In 1936, near a century ago, serious mental health conditions in otherwise physically healthy individuals were treated with an experimental surgical procedure. The Frontal Lobotomy, pioneered by António Egas Moniz, a Portuguese neurologist, involved drilling a hole in the skull and severing the nerve connections to the frontal lobes of the brain.

Moniz's work was initially viewed as a breakthrough in the treatment of serious mental health disorders, earning him the Nobel Prize in Medicine in 1949.

At that time innovative/experimental medical interventions did not require the rigorous evidence of efficacy and safety that is mandated today (aka: evidence base). This delayed the realisation that the frontal lobotomy often did more harm than good.

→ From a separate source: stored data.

(** [publish_result]. *)
Definition publish_result (data : reply) (st : client) : client :=
  set_pending_upload None
    (set_upload_box (delivered data)
       (announce_result "content_uploaded"
          ("Upload successful! Hash: " ++ Py.fmt (r_content_hash data))
          "Upload failed: " data st)).

(** [dns_result]. *)
Definition dns_result (data : reply) (st : client) : client :=
  set_pending_dns None
    (set_dns_box (delivered data)
       (announce_result "dns_registered"
          ("DNS registered: " ++ Py.fmt (r_domain data))
          "DNS registration failed: " data st)).

(** [report_result]. *)
Definition report_result (data : reply) (st : client) : client :=
  set_pending_report None
    (set_report_box (delivered data)
       (announce_result "content_reported" "Content reported successfully!"
          "Report failed: " data st)).

(** [dns_resolution].  The insertion raises when a [NOT NULL] column
    would stay empty; the caller is then not woken. *)
Definition dns_resolution (o : oracle) (data : reply) (st : client) : client :=
  if default false (r_success data) then
    let verified := default false (r_verified data) in
    let st1 :=
      if via_controller (cfg st) then show (Print (Py.fmt (r_content_hash data))) st
      else
        show (PrintInfo ("Verified: " ++ (if verified then "Yes" else "No")))
          (show (PrintInfo ("Owner: " ++ Py.fmt (r_username data)))
             (show (PrintSuccess ("DNS resolved: " ++ Py.fmt (r_domain data) ++ " -> " ++
                                  Py.fmt (r_content_hash data))) st)) in
    match r_domain data, r_content_hash data, r_username data with
    | Some domain, Some content_hash, Some user =>
        set_dns_box (delivered data)
          (with_store (fun s =>
             Storage (files s) (cli_content_cache s) (cli_reports s)
                     (<[domain := DnsRow (Some content_hash) (Some user) verified (clock o) ""]>
                        (cli_dns_records s))
                     (cli_network_nodes s)) st1)
    | _, _, _ => st1
    end
  else
    let text := "DNS resolution failed: " ++ default "Unknown error" (r_error data) in
    set_dns_box (delivered data) (report_to_user text (PrintError text) st).

(** [search_results]. *)
Definition search_results (data : search_data) (st : client) : client :=
  match sd_error data with
  | Some error =>
      set_search_box (delivered (SearchError error))
        (report_to_user ("Search error: " ++ error) (PrintError ("Search error: " ++ error)) st)
  | None =>
      let results := default [] (sd_results data) in
      let line (hit : search_hit) :=
        Print (Py.fmt (sh_content_hash hit) ++ "|" ++ Py.fmt (sh_title hit) ++ "|" ++
               Py.fmt (sh_username hit)) in
      let st1 := if via_controller (cfg st)
                 then List.fold_left (fun s hit => show (line hit) s) results st
                 else st in
      set_search_box (delivered (SearchHits results)) st1
  end.

(** [network_state]. *)
Definition network_state (data : network_data) (st : client) : client :=
  match nd_error data with
  | Some error => set_network_box (delivered (NetworkError error)) st
  | None => set_network_box (delivered (NetworkState data)) st
  end.

(** *** Command handlers

    A handler that waits for a reply is cut at its [event.wait(timeout)]:
    [Wait ev timeout st k] says that the caller blocks on [ev] in state
    [st] for at most [timeout] seconds, and goes on with [k woke st'],
    where [woke] is what [wait] returns and [st'] the state the network
    thread has produced meanwhile. *)

Inductive event_name :=
| UploadEvent | DnsEvent | ReportEvent | ContentEvent | SearchEvent | NetworkEvent.

Inductive blocking :=
| Done (st : client)
| Wait (ev : event_name) (timeout : Z) (st : client) (k : bool -> client -> client).

(** [threading.Event.wait(timeout)]: [set_after] is the delay after
    which the event gets set ([None]: never). *)
Definition event_wait (set_after : option Z) (timeout : Z) : bool :=
  match set_after with
  | Some delay => (delay <=? timeout)%Z
  | None => false
  end.

(** A handler run to its end: the reply event is set after [set_after]
    seconds, and [network] is what the network thread does to the client
    while the caller is blocked. *)
Definition run (b : blocking) (set_after : option Z) (network : client -> client) : client :=
  match b with
  | Done st => st
  | Wait _ timeout st k => k (event_wait set_after timeout) (network st)
  end.

(** [key in data]. *)
Definition present {A : Type} (o : option A) : bool :=
  match o with Some _ => true | None => false end.

(** Truth value of a payload dictionary: it has at least one key. *)
Definition reply_truthy (r : reply) : bool :=
  present (r_success r) || present (r_error r) || present (r_content_hash r)
  || present (r_domain r) || present (r_username r) || present (r_verified r).

(** [result and result.get('success')]. *)
Definition succeeded (box : mailbox reply) : bool :=
  match value box with
  | Some r => reply_truthy r && default false (r_success r)
  | None => false
  end.

(** [self.sio.disconnect()]: the transport goes down and the
    [disconnect] event fires. *)
Definition sio_disconnect (st : client) : client :=
  disconnect (with_sess (fun s =>
    Session (current_user s) (username s) (password s) (current_server s) (connected s)
            false (loop_ready s) (reputation s) (client_auth_challenge s)) st).

(** [handle_logout].  The disconnection is requested through
    [run_async] after [self.connected] has been reset. *)
Definition handle_logout (st : client) : client :=
  if negb (Py.truthy (current_user (sess st)))
  then show (PrintWarning "You are not logged in") st
  else
    let st1 := with_sess (fun s =>
                 Session None None (password s) (current_server s) false
                         (sio_connected s) (loop_ready s) (reputation s)
                         (client_auth_challenge s)) st in
    let st2 := if sio_connected (sess st1) then run_async sio_disconnect st1 else st1 in
    report_to_user "Logout successful" (PrintSuccess "Logout successful") st2.

(** The option loop of [handle_upload]; [inr a] is the argument that
    is not understood. *)
Fixpoint upload_options (args : list string) (title : option string) (description : string)
    (mime_type : option string) : (option string * string * option string) + string :=
  match args with
  | [] => inl (title, description, mime_type)
  | a :: rest =>
      match rest with
      | v :: rest' =>
          if String.eqb a "--title" then upload_options rest' (Some v) description mime_type
          else if String.eqb a "--desc" then upload_options rest' title v mime_type
          else if String.eqb a "--mime" then upload_options rest' title description (Some v)
          else inr a
      | [] => inr a
      end
  end.

(** The header that frames a published blob. *)
Definition blob_header (user : string) (public_key : bytes) : bytes :=
  (Py.encode "# HSYST P2P SERVICE" ++ Py.encode "### START:"
   ++ (Py.encode "# USER: " ++ Py.encode user)
   ++ (Py.encode "# KEY: " ++ Base64.b64encode public_key)
   ++ Py.encode "### :END START")%list.

(** The end of [handle_upload], once the caller is woken or has given
    up. *)
Definition upload_finish (woke : bool) (st : client) : client :=
  if negb woke
  then set_pending_upload None (show (PrintError "Upload timeout") st)
  else if succeeded (upload_box (repl st)) then
    let hash_value := default "" (value (upload_box (repl st)) ≫= r_content_hash) in
    if via_controller (cfg st) then show (Print ("Upload completed. Hash: " ++ hash_value)) st
    else show (PrintInfo ("Hash: " ++ hash_value))
           (show (PrintSuccess "Upload completed successfully!") st)
  else report_to_user "Upload failed" (PrintError "Upload failed") st.

(** [handle_upload] from the test for the existence of the file on. *)
Definition upload_file (o : oracle) (user file_path : string) (title : option string)
    (description : string) (mime_type : option string) (st : client) : blocking :=
  match files (store st) !! file_path with
  | None => Done (show (PrintError ("File not found: " ++ file_path)) st)
  | Some content =>
      let title := default (basename file_path) title in
      let mime_type :=
        match mime_type with
        | Some m => m
        | None =>
            match guess_type file_path with
            | Some m => if String.eqb m "" then "application/octet-stream" else m
            | None => "application/octet-stream"
            end
        end in
      let st1 :=
        if via_controller (cfg st) then st
        else show (PrintInfo ("MIME type: " ++ mime_type))
               (show (PrintInfo ("Title: " ++ title))
                  (show (PrintInfo ("File: " ++ file_path))
                     (show (PrintSection "File Upload") st))) in
      if (max_upload_size <? Z.of_nat (List.length content))%Z
      then Done (show (PrintError "File too large. Max size: 100MB") st1)
      else
        let header := blob_header user (public_key_pem (cfg st)) in
        let full_content_with_header := (header ++ content)%list in
        let content_hash := SHA256.hexdigest full_content_with_header in
        let signature := rsa_pss_sign (private_key (cfg st)) (salt o) content in
        let st2 := save_content_to_storage (clock o) content_hash full_content_with_header
                     (Some (Metadata title description mime_type user
                              (Py.decode (Base64.b64encode signature))
                              (Py.decode (Base64.b64encode (public_key_pem (cfg st))))
                              true)) st1 in
        let ctx := UploadCtx content_hash title description mime_type
                             (List.length full_content_with_header) signature
                             full_content_with_header in
        let st3 := set_upload_box cleared (set_pending_upload (Some ctx) st2) in
        let st4 := run_async (request_pow_challenge "upload") st3 in
        Wait UploadEvent 300 st4 upload_finish
  end.

(** [handle_upload]. *)
Definition handle_upload (o : oracle) (args : list string) (st : client) : blocking :=
  match current_user (sess st) with
  | Some user =>
      if String.eqb user ""
      then Done (show (PrintError "You need to be logged in to upload") st)
      else
        match args with
        | [] =>
            if no_cli (cfg st)
            then Done (show (PrintError
              "Usage: upload <file_path> [--title TITLE] [--desc DESCRIPTION] [--mime MIME_TYPE]")
              st)
            else upload_file o user (nth 0 (typed o) "") (Some (nth 1 (typed o) ""))
                   (nth 2 (typed o) "") (Some (nth 3 (typed o) "")) st
        | file_path :: options =>
            match upload_options options None "" None with
            | inl (title, description, mime_type) =>
                upload_file o user file_path title description mime_type st
            | inr a => Done (show (PrintError ("Unknown argument: " ++ a)) st)
            end
        end
  | None => Done (show (PrintError "You need to be logged in to upload") st)
  end.

(** [_request_content_by_hash]. *)
Definition _request_content_by_hash (content_hash : string) (st : client) : client :=
  if connected (sess st) then emit (EmitRequestContent content_hash) st else st.

(** [_resolve_dns]. *)
Definition _resolve_dns (domain : string) (st : client) : client :=
  if connected (sess st) then emit (EmitResolveDns domain) st
  else show (PrintError "Not connected to server") st.

(** [_search_content]. *)
Definition _search_content (query content_type sort_by : string) (st : client) : client :=
  if connected (sess st)
  then emit (EmitSearchContent query
               (if String.eqb content_type "all" then "" else content_type) sort_by) st
  else show (PrintError "Not connected to server") st.

(** [_get_network_state]. *)
Definition _get_network_state (st : client) : client :=
  if connected (sess st) then emit EmitGetNetworkState st
  else show (PrintError "Not connected to server") st.

(** The text of the exception raised by
    [asyncio.run_coroutine_threadsafe(coro, None)]. *)
Definition no_loop_error : string :=
  "'NoneType' object has no attribute 'call_soon_threadsafe'".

Some patients died either during or after the procedure, or were left in vegetative states unable to care for themselves. The last such procedure was performed in the United States in the early 1960’s. The lobotomy epoch is now viewed as a shameful stain on the medical profession.

Fast forward to 2024:

Here we are, 88 years after the Moniz's ‘breakthrough’, our major paediatric teaching hospitals are treating a mental condition in otherwise healthy children with an invasive, irreversible, mutilating, sterilising surgical and hormonal cocktail that is devoid of an evidence base.

Drilling a hole in the skull and severing connections with the frontal lobe of the brain doesn’t seem such a bizarre undertaking when compared with concept and practice of ‘gender transition’ of children

(Note: A diagnosis of gender dysphoria is included in the Diagnostic and Statistical Manual of Mental Disorders, Fifth Edition, or DSM-5.)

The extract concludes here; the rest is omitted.